Rufus Thomas vs. Western Union Telegraph Company.
    In an action against a telegraph corporation for injuries suffered by two horses drawing a wagon, which the plaintiff was driving on a public way, by reason of one of the hind wheels of the wagon becoming entangled with one of the defendants’ wires which the plaintiff found swinging across the way at such a height as to obstruct and endanger ordinary travel, Held, that the fact, unexplained and unaccounted for, that the wire was in such a position, was in itself evidence for the jury on the issue of the negligence of the defendants. Held, further, that the questions, whether the plaintiff was jus-* tified in supposing that he could pass the obstruction safely, with his horses and wagon, upon ascertaining that the wire could by slight pressure be made to lie flat on the ground across the whole width of the carriage path; and whether he used due care in attempting to do so by alighting and leading his horses and moving the forward wheels of the wagon over the wire, after pressing it to the ground, and then remounting upon the wagon because he could there better control the horses, and starting them in the expectation that the hind wheels would be drawn safely over the wire; were also for the jury.
    Tort for injury of the plaintiff’s horses. Trial in the superior court, before Wilkinson, J., who allowed the following bill of exceptions:
    “ The plaintiff offered to prove that; as he was travelling on a public highway in Wareham, with two horses and a wagon, he saw that a telegraph wire of the defendants had fallen from one pole, and was hanging diagonally across the highway and within one or two inches of the surface of the road in the travelled part -that he drove up near the wire, stopped, got out of his wagon, went forward, and stood on the wire with both feet. The distance between the two poles on which the wire hung was two hundred feet; the intermediate pole from which the wire hung being on the left hand side of the public highway, and one hundred feet in advance of the pole on the side to which it remained attached. The plaintiff found that, by reason of the long sweep of the circle, with small pressure the wire would lie flat on the ground for the entire width of the travelled part of the road and judging it prudent to pass over the wire, he took his horse? each by the head, and walking backward himself led the horses over the wire. Before the off horse was fully over the wire, the wire came in contact with the near forward wheel. He slowly eased this wheel over the wire; stopped a moment; and then eased the off forward wheel over. Finding that he comd better control and guide his horses upon his box than at their heads on the ground, after having wasted a few moments the plaintiff got upon his wagon, took the reins, started his horses slowly forward, and drew the near hind wheel over the wire, when the wire came in contact with the off hind wheel. The wire, having acquired a vibratory motion, slipped and passed over instead of under the wheel, forming a loop around the hind axle of the wagon. At this point the strain caused the hind part of the wagon to rise up in the air. The plaintiff was no longer able to control his horses, and was thrown upon the ground. The telegraph pole broke with a crash, frightening the horses, which ran away with the carriage; and one of them was killed and the other seriously injured.”
    The judge ruled upon this evidence that the plaintiff could not recover, and ordered a verdict for the defendants, which was returned; and the plaintiff alleged exceptions.
    
      B. W. Harris, (I G. Sproat with him,) for the plaintiff.
    
      G. Marston, for the defendants.
   Hoar, J.

This case was taken from the jury upon the ground that there was no sufficient evidence to maintain the action; and has been argued for the defendants chiefly upon two points: 1. that there was no evidence of negligence on the part of the telegraph company; and 2. that the evidence had no tendency to show that the plaintiff was himself in the exercise of due care at the time of the accident.

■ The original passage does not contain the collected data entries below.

(** Each operation, in terms of the call of the request layer it makes. *)
Lemma CreateConcept_valid (concept : Concept.t) (task : string) (st : State) :
  validConcept concept ->
  create concept task st
  = match authorized http.MethodPost
            (URL_String (url.setRawQuery (baseAPIURL (self st))
                           (createQuery (self st) task)))
            (Some (fst (MarshalJSON concept))) st with
    | (Returns (_, Some err), st') =>
      (Returns (Some (fmt_Errorf "failed creating new concept: %v" [ArgError err])), st')
    | (Returns (None, None), st') => (Panics nilDereference, st')
    | (Returns (Some resp, None), st') =>
      (Returns (if isSuccess (http.Response.StatusCode resp) then None
                else Some (fmt_Errorf "failed creating new concept, returned status %v"
                             [ArgInt (http.Response.StatusCode resp)])), st')
    | (Panics reason, st') => (Panics reason, st')
    end.
Proof.
  intros (Hp & Ht & Hs). unfold CreateConcept.
  apply String.eqb_neq in Hp, Ht. rewrite Hp, Ht.
  assert (Hsb : String.eqb (Concept.SchemaObject concept) ""
                && String.eqb (Concept.Broader concept) "" = false).
  { destruct Hs as [H | H]; apply String.eqb_neq in H; rewrite H;
      [reflexivity | apply andb_false_r]. }
  rewrite Hsb. unfold bind at 1. unfold getSelf at 1.
  change (json_Marshal_Concept concept) with (fst (MarshalJSON concept), @None error).
  cbv iota. unfold bind.
  match goal with
  | |- _ = match ?c with _ => _ end => set (call := c)
  end.
  change (makeAuthorizedRequest _ _ _ _ _ _ st) with call. clearbody call.
  destruct call as [[[[resp |] [err |]] | reason] st']; try reflexivity.
  now destruct (isSuccess (http.Response.StatusCode resp)).
Qed.

Lemma metadataBody_sorted (conceptID fieldName fieldValue : string) :
  json.encode
    (json.marshalStringMap
       (mapSet (mapSet [] "@id" (ConceptURIPrefix ++ "/" ++ conceptID))
               (MetadataFieldPrefix ++ "/" ++ fieldName) fieldValue))
  = metadataBody conceptID fieldName fieldValue.
Proof. reflexivity. Qed.

Lemma AddConceptMetadataField_call (conceptID fieldName fieldValue task : string)
      (st : State) :
  addField conceptID fieldName fieldValue task st
  = match authorized http.MethodPost
            (URL_String (url.setRawQuery (baseAPIURL (self st))
                           (metadataQuery (self st) task conceptID)))
            (Some (metadataBody conceptID fieldName fieldValue)) st with
    | (Returns (_, Some err), st') =>
      (Returns (Some (fmt_Errorf "failed adding metadata to concept %s: %v"
                        [ArgString conceptID; ArgError err])), st')
    | (Returns (None, None), st') => (Panics nilDereference, st')
    | (Returns (Some resp, None), st') =>
      (Returns (if isSuccess (http.Response.StatusCode resp) then None
                else Some (fmt_Errorf
                             "failed adding metadata to concept %s, returned status %v"
                             [ArgString conceptID;
                              ArgInt (http.Response.StatusCode resp)])), st')
    | (Panics reason, st') => (Panics reason, st')
    end.
Proof.
  unfold AddConceptMetadataField.
  unfold bind at 1. unfold getSelf at 1. cbv zeta.
  rewrite metadataBody_sorted. unfold bind.
  match goal with
  | |- _ = match ?c with _ => _ end => set (call := c)
  end.
  change (makeAuthorizedRequest _ _ _ _ _ _ st) with call. clearbody call.
  destruct call as [[[[resp |] [err |]] | reason] st']; try reflexivity.
  now destruct (isSuccess (http.Response.StatusCode resp)).
Qed.



(** The type float64 and [strconv.ParseFloat], for the decoder of the
    search. *)
Variable float64 : Type.
Variable ParseFloat : string -> option float64.

Local Abbreviation search :=
  (GetConceptsWithCustomMetadata path_Join URL_String NewRequestError Transport
     float64 ParseFloat).

Lemma searchQuery_encoded (c : Client) (task field value : string) :
  url.Encode
    (url.Add
       (url.Add
          (url.Add [] "path"
             (path_Join ["task:" ++ model c ++ ":" ++ task;
                         "skos:Concept"; "meta:transitiveInstance"]))
          "properties" "rdf:type,meta:displayName,[]")
       "filters" ("subject(<" ++ field ++ q ">='" ++ value ++ q "')"))
  = searchQuery path_Join c task field value.
Proof. reflexivity. Qed.

Lemma GetConceptsWithCustomMetadata_call (task field value : string) (st : State) :
  search task field value st
  = match authorized http.MethodGet
            (URL_String (url.setRawQuery (baseAPIURL (self st))
                           (searchQuery path_Join (self st) task field value)))
            None st with
    | (Returns (_, Some err), st') =>
      (Returns (None, Some (fmt_Errorf "failed to make search request: %w" [ArgError err])),
       st')
    | (Returns (None, None), st') => (Panics nilDereference, st')
    | (Returns (Some resp, None), st') =>
      (Returns (match decodeGraph float64 ParseFloat (http.Response.Body resp) with
                | inr err =>
                  (None, Some (fmt_Errorf "failed to read search response: %w"
                                 [ArgError err]))
                | inl graph => (graph, None)
                end), st')
    | (Panics reason, st') => (Panics reason, st')
    end.
Proof.
  unfold GetConceptsWithCustomMetadata.
  unfold bind at 1. unfold getSelf at 1. cbv zeta.
  rewrite searchQuery_encoded. unfold bind.
  match goal with
  | |- _ = match ?c with _ => _ end => set (call := c)
  end.
  change (makeAuthorizedRequest _ _ _ _ _ _ st) with call. clearbody call.
  destruct call as [[[[resp |] [err |]] | reason] st']; try reflexivity.
  now destruct (decodeGraph float64 ParseFloat (http.Response.Body resp))
    as [graph | e].
Qed.

(** [GetConceptsWithCustomMetadata], when the first reply is not a 401: one
    exchange, a GET without body whose raw query has the parameters
    filters, path and properties, in that order and escaped; the result is
    the decoded graph, or the decoding error and the nil slice. *)
Theorem GetConceptsWithCustomMetadata_answered (task field value : string) (st : State)
        (resp : http.Response.t) :
  let req :=
    requestTo URL_String (self st) "GET"
      ("filters="
       ++ url.QueryEscape ("subject(<" ++ field ++ q ">='" ++ value ++ q "')")
       ++ "&path="
       ++ url.QueryEscape (path_Join ["task:" ++ model (self st) ++ ":" ++ task;
                                      "skos:Concept"; "meta:transitiveInstance"])
       ++ "&properties=rdf%3Atype%2Cmeta%3AdisplayName%2C%5B%5D")
      None in
  NewRequestError "GET" (http.Request.URL req) = None ->
  fst (Transport (history st) req) = http.Ok resp ->
  http.Response.StatusCode resp <> http.StatusUnauthorized ->
  search task field value st
  = (Returns (match decodeGraph float64 ParseFloat (http.Response.Body resp) with
              | inr err =>
                (None, Some (fmt_Errorf "failed to read search response: %w"
                               [ArgError err]))
              | inl graph => (graph, None)
              end),
     BuildState (self st) (history st ++ [http.Sent req (http.Ok resp)])).
Proof.
  intros req Hreq Hreply Hstatus.
  rewrite (GetConceptsWithCustomMetadata_call task field value st).
  match goal with
  | |- context [makeAuthorizedRequest _ _ _ ?m ?u ?b st] =>
    now rewrite (authorized_answered m u b st resp Hreq Hreply Hstatus)
  end.
Qed.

We think it somewhat doubtful whether the first point is • open upon the bill of exceptions; and that the presiding judge may have only intended to rule upon the question of the care used by the plaintiff. But this is not important, because the fact that a telegraph wire is found swinging across a public way, at such a height as to obstruct and endanger ordinary travel, is in itself, unexplained and unaccounted for, some evidence of neglect on the part of the company whose duty it is to keep it in a proper and safe position, and should have been submitted to the jury. Worster v. Canal Bridge, 16 Pick. 541.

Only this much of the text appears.